Na raiz do problema está a violência doméstica, que em regra se estende ao longo do tempo, com negligência e agressões
A violência e os maus-tratos contra crianças não devem ser banalizados. É dever de quem testemunha ou toma conhecimento de agressões de qualquer ordem denunciar aos órgãos competentes. A partir daí, a rede de apoio deve estar atenta e agir para solucionar o problema e evitar o pior, o que nem sempre ocorre, como parece ter sido a situação em Guaíba, diante do amplo conhecimento do conselho tutelar do município da situação de abandono e das brutalidades sofridas por Kerollyn.
Um relatório divulgado na terça-feira pelo Unicef, em parceria com o Fórum Brasileiro de Segurança Pública, traz dados inquietantes sobre crimes letais contra crianças e adolescentes no país por indicarem tendência de alta. Entre meninos e meninas de zero a 14 anos, os casos subiram de 381 em 2021 para 435 em 2022 e 456 no ano passado. Em dois anos, a alta foi de 20%. No caso das crianças de até quatro anos, mais da metade dos crimes é cometida na residência onde vivem e em três quartos dos casos os autores são conhecidos das vítimas. No recorte de cinco a nove anos, em dois terços há o envolvimento de pessoas próximas e, da mesma forma, a maior parte das mortes ocorre dentro de casa.
Na raiz do problema está a violência doméstica, que em regra se estende ao longo do tempo, com negligência e agressões físicas, psicológicas e sexuais. Deve-se compreender melhor este fenômeno para enfrentá-lo. De forma mais urgente, é preciso alertar para a não omissão tanto de quem sabe da violência cometida quanto dos órgão que, uma vez alertados, devem intervir de forma rápida. O roteiro das providência é conhecido, a partir do Sistema de Garantia de Direitos da Criança e do Adolescente Vítima ou Testemunha de Violência, uma legislação de 2017 regulamentada no ano seguinte e que deu origem ao Pacto da Escuta Protegida. Ao que parece, nem sempre é observado à risca.

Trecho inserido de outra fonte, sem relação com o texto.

(* ===== verification/Rbac.v ===== *)
(** * Roles and principals ([internal/auth/rbac.go])

    [NewModel] checks a pack's role declarations; [Resolve] maps a
    verified identity onto them: the roles held, the separation-of-duties
    refusal, the acting role and the union of permissions. *)

From S2P Require Import Prelude GoStrings.

Definition PermRead := "read".
Definition PermPropose := "propose".
Definition PermApprove := "approve".
Definition PermExplorer := "explorer".
Definition PermProofs := "proofs".
Definition PermCheckpoints := "checkpoints".
Definition PermRetention := "retention".
Definition PermErasure := "erasure".
Definition PermSchema := "schema".
Definition PermKeys := "keys".
Definition PermAdmin := "admin".
Definition PermMembers := "members".

Record RoleSpec := mkRoleSpec {
  rs_Name : string;
  rs_Title : string;
  rs_Summary : string;
  rs_OIDCRoles : list string;
  rs_Permissions : list string;
  rs_PII : bool;
  rs_IncompatibleWith : list string;
}.

(** [auth.Model]: roles by name, and the register roles each
    identity-provider role grants. *)
Record RoleModel := mkRoleModel {
  roles : gmap string RoleSpec;
  byRole : gmap string (list string);
}.

Definition empty_model : RoleModel := mkRoleModel ∅ ∅.

Definition add_oidc (name : string) (m : gmap string (list string)) (r : string) : gmap string (list string) :=
  <[r := default [] (m !! r) ++ [name]]> m.

Definition add_role (m : RoleModel) (s : RoleSpec) : res RoleModel :=
  _ ← refuse_if (String.eqb (rs_Name s) "") (Errorf "roles: a role has no name" []);
  match roles m !! rs_Name s with
  | Some _ => Err (Errorf "roles: %q is declared twice" [rs_Name s])
  | None => Ok (mkRoleModel (<[rs_Name s := s]> (roles m))
                  (fold_left (add_oidc (rs_Name s)) (rs_OIDCRoles s) (byRole m)))
  end.

Fixpoint add_roles (m : RoleModel) (specs : list RoleSpec) : res RoleModel :=
  match specs with [] => Ok m | s :: specs => m ← add_role m s; add_roles m specs end.

Definition check_incompatible (m : RoleModel) (s : RoleSpec) : res unit :=
  check_all (fun other => match roles m !! other with
    | Some _ => Ok tt
    | None => Err (Errorf "roles: %q is declared incompatible with unknown role %q" [rs_Name s; other])
    end) (rs_IncompatibleWith s).

(** [auth.NewModel]. Go ranges over a map to check the declarations; the
    order decides only which of several errors is reported. *)
Definition NewModel (specs : list RoleSpec) : res RoleModel :=
  m ← add_roles empty_model specs;
  _ ← check_all (fun kv => check_incompatible m kv.2) (map_to_list (roles m));
  Ok m.

(** [Model.Role]. *)
Definition Role (m : RoleModel) (name : string) : option RoleSpec := roles m !! name.

Record Identity := mkIdentity {
  id_Sub : string;
  id_Display : string;
  id_Email : string;
  id_Roles : list string;
  id_Granted : list string;
}.

Record Principal := mkPrincipal {
  Sub : string;
  Display : string;
  Email : string;
  p_Tenant : string;
  p_Roles : list string;
  Acting : string;
  PII : bool;
  perms : gset string;
}.

(** The set of register roles an identity holds. *)
Definition held_roles (m : RoleModel) (id : Identity) : gset string :=
  list_to_set (id_Roles id ≫= (fun r => default [] (byRole m !! r)))
  ∪ list_to_set (filter (fun n => is_Some (roles m !! n)) (id_Granted id)).

Definition incompatible (m : RoleModel) (name : string) : list string :=
  match roles m !! name with Some s => rs_IncompatibleWith s | None => [] end.

Definition check_duties (m : RoleModel) (held : gset string) (names : list string) : res unit :=
  check_all (fun name => check_all (fun other =>
    refuse_if (bool_decide (other ∈ held))
      (Errorf "separation of duties: roles %q and %q may not be held together" [name; other]))
    (incompatible m name)) names.

(** [Model.Resolve]. *)
Definition Resolve (m : RoleModel) (id : Identity) (tenant requestedRole : string) : res Principal :=
  let held := held_roles m id in
  _ ← refuse_if (bool_decide (held = ∅)) ErrNoRole;
  let names := sort_strings (elements held) in
  _ ← check_duties m held names;
  acting ← (if String.eqb requestedRole "" then Ok (default "" (head names))
            else if bool_decide (requestedRole ∈ held) then Ok requestedRole
            else Err (Errorf "acting role %q is not held by this caller" [requestedRole]));
  let specs := omap (fun n => roles m !! n) names in
  Ok (mkPrincipal (id_Sub id) (if String.eqb (id_Display id) "" then id_Sub id else id_Display id) (id_Email id)
        tenant names acting (existsb rs_PII specs) (list_to_set (specs ≫= rs_Permissions))).

(** [Principal.Can], [CanOn], [Grant], [Permissions]. *)
Definition Can (p : Principal) (perm : string) : bool := bool_decide (perm ∈ perms p).
Definition CanOn (p : Principal) (perm scope : string) : bool :=
  Can p perm || Can p (perm +:+ ":*") || Can p (perm +:+ ":" +:+ scope).
Definition Grant (p : Principal) (extra : list string) : Principal :=
  mkPrincipal (Sub p) (Display p) (Email p) (p_Tenant p) (p_Roles p) (Acting p) (PII p)
    (perms p ∪ list_to_set extra).
Definition Permissions (p : Principal) : list string := sort_strings (elements (perms p)).

(** ** Facts *)

(** A model is coherent: roles are filed under their names, the tables
    name declared roles, and so do the incompatibilities. *)
Record coherent (m : RoleModel) : Prop := {
  co_name : forall n s, roles m !! n = Some s -> rs_Name s = n;
  co_by : forall r l n, byRole m !! r = Some l -> n ∈ l -> is_Some (roles m !! n);
  co_inc : forall n s o, roles m !! n = Some s -> o ∈ rs_IncompatibleWith s -> is_Some (roles m !! o);
}.

Lemma add_oidc_lookup name l : forall m r n,
  n ∈ default [] (fold_left (add_oidc name) l m !! r) -> n = name \/ n ∈ default [] (m !! r).
Proof.
  induction l as [|x l IH]; intros m r n Hn; cbn in Hn; [by right|].
  apply IH in Hn as [->|Hn]; [by left|]. unfold add_oidc in Hn. rewrite lookup_insert in Hn.
  case_decide as Hd; [subst|by right]. cbn in Hn. apply elem_of_app in Hn as [Hn|Hn]; [by right|].
  apply list_elem_of_singleton in Hn. by left.
Qed.

Lemma add_roles_sound specs : forall m m',
  (forall n s, roles m !! n = Some s -> rs_Name s = n) ->
  (forall r n, n ∈ default [] (byRole m !! r) -> is_Some (roles m !! n)) ->
  add_roles m specs = Ok m' ->
  (forall n s, roles m' !! n = Some s -> rs_Name s = n) /\
  (forall r n, n ∈ default [] (byRole m' !! r) -> is_Some (roles m' !! n)).
Proof.
  induction specs as [|s specs IH]; intros m m' H1 H2 E; cbn in E; res_inv; [done|].
  eapply IH; [| |done]; clear IH; unfold add_role in *; res_inv;
    match goal with H : match ?x with _ => _ end = Ok _ |- _ => destruct x; [done|] end; res_inv; cbn.
  - intros n s'. rewrite lookup_insert_Some. naive_solver.
  - intros r n Hn. apply add_oidc_lookup in Hn as [->|Hn].
    + rewrite lookup_insert_eq. eauto.
    + destruct (decide (n = rs_Name s)) as [->|]; [rewrite lookup_insert_eq; eauto|].
      rewrite lookup_insert_ne by done. eauto.
Qed.

Lemma NewModel_coherent specs m : NewModel specs = Ok m -> coherent m.
Proof.
  unfold NewModel. intros E. res_inv.
  match goal with H : add_roles _ _ = Ok _ |- _ => apply add_roles_sound in H as [H1 H2] end.
  2:{ intros n s. cbn. by rewrite lookup_empty. }
  2:{ intros r n. cbn. rewrite lookup_empty. cbn. by rewrite elem_of_nil. }
  match goal with H : check_all _ _ = Ok ?u |- _ => destruct u; rewrite check_all_Ok in H; rename H into Hc end.
  split; [done| |].
  - intros r l n Hl Hn. apply (H2 r). by rewrite Hl.
  - intros n s o Hs Ho. rewrite Forall_forall in Hc. specialize (Hc (n, s)).
    rewrite elem_of_map_to_list in Hc. specialize (Hc Hs). cbn in Hc. unfold check_incompatible in Hc.
    rewrite check_all_Ok, Forall_forall in Hc. specialize (Hc o Ho). destruct (roles _ !! o); [eauto|done].
Qed.

Lemma held_declared m id n : coherent m -> n ∈ held_roles m id -> is_Some (roles m !! n).
Proof.
  intros [_ Hb _]. unfold held_roles. rewrite elem_of_union, !elem_of_list_to_set, list_elem_of_filter, list_elem_of_bind.
  intros [(r & Hn & _)|[? _]]; [|done]. destruct (byRole m !! r) as [l|] eqn:E; [eauto|]. by apply elem_of_nil in Hn.
Qed.

Lemma check_duties_Ok m held names :
  check_duties m held names = Ok tt <-> forall n o, n ∈ names -> o ∈ incompatible m n -> o ∉ held.
Proof.
  unfold check_duties. rewrite check_all_Ok, Forall_forall. setoid_rewrite check_all_Ok. setoid_rewrite Forall_forall.
  setoid_rewrite refuse_if_Ok. setoid_rewrite bool_decide_eq_false. naive_solver.
Qed.

(** What [Resolve] promises: it succeeds exactly when the identity holds
    a role, holds no two roles declared incompatible and holds the role
    it asks to act under; and the principal is then the sorted roles with
    the union of their permissions. *)
Record resolved (m : RoleModel) (id : Identity) (tenant requested : string) (p : Principal) : Prop := {
  rv_sub : Sub p = id_Sub id;
  rv_tenant : p_Tenant p = tenant;
  rv_roles : forall n, n ∈ p_Roles p <-> n ∈ held_roles m id;
  rv_sorted : StronglySorted String.le (p_Roles p) /\ NoDup (p_Roles p);
  rv_acting : Acting p ∈ p_Roles p /\ (requested <> "" -> Acting p = requested);
  rv_duties : forall a b, a ∈ p_Roles p -> b ∈ p_Roles p -> b ∉ incompatible m a;
  rv_perms : forall perm, Can p perm = true <->
    exists n s, n ∈ p_Roles p /\ roles m !! n = Some s /\ perm ∈ rs_Permissions s;
  rv_pii : PII p = true <-> exists n s, n ∈ p_Roles p /\ roles m !! n = Some s /\ rs_PII s = true;
}.

Lemma elem_of_names (held : gset string) n : n ∈ sort_strings (elements held) <-> n ∈ held.
Proof. by rewrite elem_of_sort_strings, elem_of_elements. Qed.

Lemma Resolve_Ok m id tenant requested p :
  Resolve m id tenant requested = Ok p -> resolved m id tenant requested p.
Proof.
  unfold Resolve. intros E. res_inv. bool_hyps.
  match goal with H : check_duties _ _ _ = Ok ?u |- _ => destruct u; rewrite check_duties_Ok in H; rename H into Hd end.
  set (names := sort_strings (elements (held_roles m id))) in *.
  assert (Hn : forall n, n ∈ names <-> n ∈ held_roles m id) by (intros; apply elem_of_names).
  split; cbn [Sub p_Tenant p_Roles Acting PII].
  - done.
  - done.
  - apply Hn.
  - split; [apply sort_strings_sorted|apply sort_strings_nodup, NoDup_elements].
  - destruct (String.eqb_spec requested "") as [->|Hne].
    + res_inv. split; [|done]. destruct names as [|n l] eqn:El; [|apply list_elem_of_here].
      exfalso. match goal with H : held_roles m id <> ∅ |- _ => apply H end. apply set_eq. intros n.
      rewrite <- Hn, elem_of_nil, elem_of_empty. done.
    + match goal with H : (if ?b then _ else _) = Ok _ |- _ => destruct b eqn:Eb; [|done] end.
      res_inv. bool_hyps. split; [by apply Hn|done].
  - intros a b Ha Hb Hi. by apply (Hd a b Ha Hi), Hn.
  - intros perm. unfold Can. rewrite bool_decide_eq_true. cbn. rewrite elem_of_list_to_set, list_elem_of_bind.
    setoid_rewrite list_elem_of_omap. naive_solver.
  - rewrite existsb_exists. setoid_rewrite <- list_elem_of_In. setoid_rewrite list_elem_of_omap. naive_solver.
Qed.

Lemma Resolve_complete m id tenant requested :
  held_roles m id <> ∅ ->
  (forall a b, a ∈ held_roles m id -> b ∈ held_roles m id -> b ∉ incompatible m a) ->
  requested = "" \/ requested ∈ held_roles m id ->
  exists p, Resolve m id tenant requested = Ok p.
Proof.
  intros Hne Hd Hr. unfold Resolve. rewrite (bool_decide_eq_false_2 (held_roles m id = ∅)) by done. cbn [refuse_if].
  assert (check_duties m (held_roles m id) (sort_strings (elements (held_roles m id))) = Ok tt) as Hc.
  { apply check_duties_Ok. intros n o Hn Ho Hin. apply elem_of_names in Hn. exact (Hd n o Hn Hin Ho). }
  unfold mbind, res_bind. rewrite Hc. destruct (String.eqb requested "") eqn:Eq; [eexists; reflexivity|].
  bool_hyps. destruct Hr as [->|Hr]; [done|]. rewrite (bool_decide_eq_true_2 (requested ∈ held_roles m id)) by done.
  eexists; reflexivity.
Qed.

(** [Resolve] succeeds exactly under the conditions above. *)
Lemma Resolve_iff m id tenant requested :
  (exists p, Resolve m id tenant requested = Ok p) <->
  held_roles m id <> ∅ /\
  (forall a b, a ∈ held_roles m id -> b ∈ held_roles m id -> b ∉ incompatible m a) /\
  (requested = "" \/ requested ∈ held_roles m id).
Proof.
  split; [|intros (? & ? & ?); by apply Resolve_complete].
  intros [p E]. pose proof (Resolve_Ok _ _ _ _ _ E) as R. split_and!.
  - intros H0. destruct (rv_acting _ _ _ _ _ R) as [Ha _]. apply (rv_roles _ _ _ _ _ R) in Ha. set_solver.
  - intros a b Ha Hb. apply (rv_duties _ _ _ _ _ R); by apply (rv_roles _ _ _ _ _ R).
  - destruct (decide (requested = "")); [by left|right].
    destruct (rv_acting _ _ _ _ _ R) as [Ha Heq]. rewrite Heq in Ha by done. by apply (rv_roles _ _ _ _ _ R).
Qed.

(** C38. Resolving a caller. A principal comes out exactly when the caller
    holds a role of the model, holds no two roles declared incompatible
    and asks to act under a role it holds, or under none; the principal
    then carries the held roles, sorted and once each, acts under one of
    them, and has exactly the permissions and the PII clearance that those
    roles declare. *)
Theorem resolve_principal (m : RoleModel) (id : Identity) (tenant requested : string) :
  match Resolve m id tenant requested with
  | Ok p => resolved m id tenant requested p
  | Err _ =>
      ~ (held_roles m id <> ∅ /\
         (forall a b, a ∈ held_roles m id -> b ∈ held_roles m id -> b ∉ incompatible m a) /\
         (requested = "" \/ requested ∈ held_roles m id))
  end.
Proof.
  destruct (Resolve m id tenant requested) as [p|e] eqn:E; [by apply Resolve_Ok|].
  intros (H1 & H2 & H3). destruct (Resolve_complete m id tenant requested H1 H2 H3) as [p Hp]. congruence.
Qed.

(** A role model that is accepted is coherent: every role is filed
    under its own name, the OIDC roles map to declared roles, and every
    incompatibility names a declared role. So a caller's roles always have
    a definition. *)
Lemma role_model_coherent (specs : list RoleSpec) (m : RoleModel) (id : Identity) :
  NewModel specs = Ok m -> coherent m /\ forall n, n ∈ held_roles m id -> is_Some (roles m !! n).
Proof. intros E. pose proof (NewModel_coherent _ _ E) as C. split; [done|]. intros n. by apply held_declared. Qed.

Definition demo_roles : list RoleSpec :=
  [mkRoleSpec "clerk" "Clerk" "" ["oidc-clerk"] ["propose"; "read"] false ["reviewer"];
   mkRoleSpec "reviewer" "Reviewer" "" ["oidc-reviewer"] ["approve"; "read"] true ["clerk"]].

Lemma role_model_coherent_witness : exists m,
  NewModel demo_roles = Ok m /\ coherent m /\
  forall n, n ∈ held_roles m (mkIdentity "u" "" "" ["oidc-clerk"] []) -> is_Some (roles m !! n).
Proof.
  destruct (NewModel demo_roles) as [m|e] eqn:E; [|vm_compute in E; discriminate E].
  exists m. split; [reflexivity|]. exact (role_model_coherent demo_roles m _ E).
Defined.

Neste contexto, merecem especial olhar os conselhos tutelares, órgãos encarregados de zelar pelos direitos das crianças e adolescentes e protegê-los de riscos e vulnerabilidades. Seus membros são eleitos a cada quatro anos em todos os municípios, e, no processo de 2023, as forças políticas que polarizam o país e correntes religiosas se mobilizaram para também influenciar as escolhas. O único viés dos conselheiros tem de ser a defesa firme dos ditames do Estatuto da Criança e do Adolescente (ECA). Tampouco podem ser negligentes diante de sinais de abuso, assim como devem ser diligentes os demais integrantes da rede de proteção, como o Ministério Público, o Judiciário, a Defensoria Pública e a Polícia Civil. Ao mesmo tempo que se aguarda justiça por Anna e Kerollyn, é obrigação advertir sobre a importância de seguir os protocolos para evitar novas tragédias.